The third day of Leilani's life

On the third day, Sina and I exchange texts.

The baby is doing well, dialled down and suckling frequently. Leilani’s stool is turning yellow, and she is passing enough wet nappies. Sina reports that she fed overnight, on just one occasion using the shield.

She texts that the skin to her nipples remain somewhat pink. She can see the raised bumpy ridge that resulted from that one feed which really hurt at the end of the first day. When Leilani goes on it hurts, about a three or four on the painscale, but “once the baby is buried in it’s fine. We get to a zero or a one. There is some nipple pain about half the time. But generally going in the right direction,” she texts hopefully. She feels she doesn’t need me to visit.

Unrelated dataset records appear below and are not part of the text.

(** [l[i]], [l[i] = x], [l[lo:hi]], [l[lo:]], [l[:hi]]. *)
Definition idx {A} (l : list A) (i : Z) : go A :=
  match nthZ l i with Some x => Ret x | None => Panic "index out of range" end.
Definition upd {A} (l : list A) (i : Z) (x : A) : go (list A) :=
  if decide (0 <= i < zlen l) then Ret (insZ l i x) else Panic "index out of range".
Definition slice {A} (l : list A) (lo hi : Z) : go (list A) :=
  if decide (0 <= lo <= hi ∧ hi <= zlen l)
  then Ret (take (Z.to_nat (hi - lo)) (drop (Z.to_nat lo) l))
  else Panic "slice bounds out of range".
Definition slice_from {A} (l : list A) (lo : Z) : go (list A) := slice l lo (zlen l).
Definition slice_to {A} (l : list A) (hi : Z) : go (list A) := slice l 0 hi.

(** [copy(dst[at:], src)]: as many elements as fit; the count is returned. *)
Definition copy {A} (dst : list A) (at_ : Z) (src : list A) : list A * Z :=
  let room := (length dst - Z.to_nat at_)%nat in
  let n := Nat.min room (length src) in
  (take (Z.to_nat at_) dst ++ take n src ++ drop (Z.to_nat at_ + n) dst, Z.of_nat n).

(** [make([]T, n)]. *)
Definition make {A} (zero : A) (n : Z) : go (list A) :=
  if decide (0 <= n) then Ret (replicate (Z.to_nat n) zero)
  else Panic "makeslice: len out of range".

Section slices.
Context {A : Type}.
Implicit Types (l k : list A) (i j : Z) (x y : A).

Lemma zlen_nonneg l : 0 <= zlen l.
Proof. unfold zlen. lia. Qed.

Lemma zlen_nil : zlen (@nil A) = 0.
Proof. done. Qed.
Lemma zlen_cons x l : zlen (x :: l) = 1 + zlen l.
Proof. unfold zlen. simpl. lia. Qed.
Lemma zlen_one x : zlen [x] = 1.
Proof. done. Qed.
Lemma zlen_two x y : zlen [x; y] = 2.
Proof. done. Qed.
Lemma zlen_app l k : zlen (l ++ k) = zlen l + zlen k.
Proof. unfold zlen. rewrite length_app. lia. Qed.
Lemma zlen_nil_inv l : zlen l = 0 → l = [].
Proof. destruct l; [done|]. rewrite zlen_cons. pose proof (zlen_nonneg l). lia. Qed.
Lemma zlen_insZ l i x : zlen (insZ l i x) = zlen l.
Proof. unfold insZ, zlen. case_decide; [by rewrite length_insert|done]. Qed.
Lemma zlen_take l n : 0 <= n <= zlen l → zlen (take (Z.to_nat n) l) = n.
Proof. unfold zlen. rewrite length_take. lia. Qed.
Lemma zlen_drop l n : 0 <= n <= zlen l → zlen (drop (Z.to_nat n) l) = zlen l - n.
Proof. unfold zlen. rewrite length_drop. lia. Qed.
Lemma zlen_replicate n x : 0 <= n → zlen (replicate (Z.to_nat n) x) = n.
Proof. unfold zlen. rewrite length_replicate. lia. Qed.

Lemma take_zlen_app l k : take (Z.to_nat (zlen l)) (l ++ k) = l.
Proof. unfold zlen. by rewrite Nat2Z.id, take_app_length. Qed.
Lemma drop_zlen_app l k : drop (Z.to_nat (zlen l)) (l ++ k) = k.
Proof. unfold zlen. by rewrite Nat2Z.id, drop_app_length. Qed.

Lemma nthZ_Some l i x : l.[i] = Some x → 0 <= i < zlen l.
Proof.
  unfold nthZ, zlen. case_decide; [|done]. intros ?%lookup_lt_Some. lia.
Qed.
Lemma nthZ_is_Some l i : 0 <= i < zlen l → ∃ x, l.[i] = Some x.
Proof.
  unfold nthZ, zlen. intros. rewrite decide_True by lia.
  apply lookup_lt_is_Some_2. lia.
Qed.
Lemma nthZ_None l i : l.[i] = None ↔ i < 0 ∨ zlen l <= i.
Proof.
  unfold nthZ, zlen. case_decide; [|split; [lia|done]].
  rewrite lookup_ge_None. lia.
Qed.
Lemma nthZ_lookup l (i : nat) : l.[Z.of_nat i] = l !! i.
Proof. unfold nthZ. rewrite decide_True by lia. by rewrite Nat2Z.id. Qed.
Lemma lookup_nthZ l (i : nat) : l !! i = l.[Z.of_nat i].
Proof. by rewrite nthZ_lookup. Qed.
Lemma nthZ_ext l k : (∀ i, l.[i] = k.[i]) → l = k.
Proof. intros H. apply list_eq. intros i. by rewrite !lookup_nthZ, H. Qed.
Lemma nthZ_cons x l i : (x :: l).[i] = if decide (i = 0) then Some x else l.[i - 1].
Proof.
  unfold nthZ. destruct (decide (i = 0)) as [->|]; [done|].
  destruct (decide (0 <= i)); [|by rewrite decide_False by lia].
  rewrite decide_True by lia. by replace (Z.to_nat i) with (S (Z.to_nat (i - 1))) by lia.
Qed.
Lemma nthZ_app l k i :
  (l ++ k).[i] = if decide (i < zlen l) then l.[i] else k.[i - zlen l].
Proof.
  unfold nthZ, zlen. case_decide.
  - case_decide; [apply lookup_app_l; lia|].
    rewrite decide_True by lia. rewrite lookup_app_r by lia. f_equal. lia.
  - case_decide; [done|]. by rewrite decide_False by lia.
Qed.
Lemma nthZ_insZ l i j x :
  (insZ l i x).[j] = if decide (i = j ∧ 0 <= i < zlen l) then Some x else l.[j].
Proof.
  unfold insZ, nthZ, zlen.
  destruct (decide (i = j ∧ _)) as [[-> Hj]|Hj].
  - rewrite !decide_True by lia. apply list_lookup_insert_eq. lia.
  - destruct (decide (0 <= i)), (decide (0 <= j)); try done.
    destruct (decide (i = j)) as [->|].
    + by rewrite list_insert_ge by lia.
    + apply list_lookup_insert_ne. lia.
Qed.
Lemma nthZ_insZ_eq l i x : 0 <= i < zlen l → (insZ l i x).[i] = Some x.
Proof. intros. rewrite nthZ_insZ. by rewrite decide_True by lia. Qed.
Lemma nthZ_insZ_ne l i j x : i ≠ j → (insZ l i x).[j] = l.[j].
Proof. intros. rewrite nthZ_insZ. by rewrite decide_False by lia. Qed.
Lemma nthZ_take l n i : (take n l).[i] = if decide (i < Z.of_nat n) then l.[i] else None.
Proof.
  unfold nthZ. repeat case_decide; try done.
  - apply lookup_take_lt. lia.
  - apply lookup_take_ge. lia.
Qed.
Lemma nthZ_drop l n i : (drop n l).[i] = if decide (0 <= i) then l.[Z.of_nat n + i] else None.
Proof.
  unfold nthZ. case_decide; [|done]. rewrite decide_True by lia.
  rewrite lookup_drop. f_equal. lia.
Qed.
Lemma nthZ_replicate n i x : 0 <= i < n → (replicate (Z.to_nat n) x).[i] = Some x.
Proof. intros. unfold nthZ. rewrite decide_True by lia. apply lookup_replicate_2. lia. Qed.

“You’re doing amazingly!” I text. Women care so much about their babies, care so much about getting the breastfeeding right, and apply themselves with the formidable intelligence of the female brain to an embodied task that they know matters a great deal to their baby – and to themselves. Women are desperate to know what they need to do to protect from nipple damage.

I find out later that by the end of the third day, Sina’s nipple pain had become much more intense.

The fourth day of Leilani’s life

We have a brief phone consultation on day four.

“I switched to pumping only from two yesterday afternoon because the nipple pain was different and intense. I’ll try direct breastfeeding again once my nipples are healed. They are quite angry looking now, with cracks forming, some bleeding, and those white bubbly bits on the ridge have turned yellow and green. It was like they were saying: ‘Warning! Wrong way! Go back!’"

“There have been tears,” she says, in a while.

We talk about safe and gentle pumping, being sure the flange is the right size.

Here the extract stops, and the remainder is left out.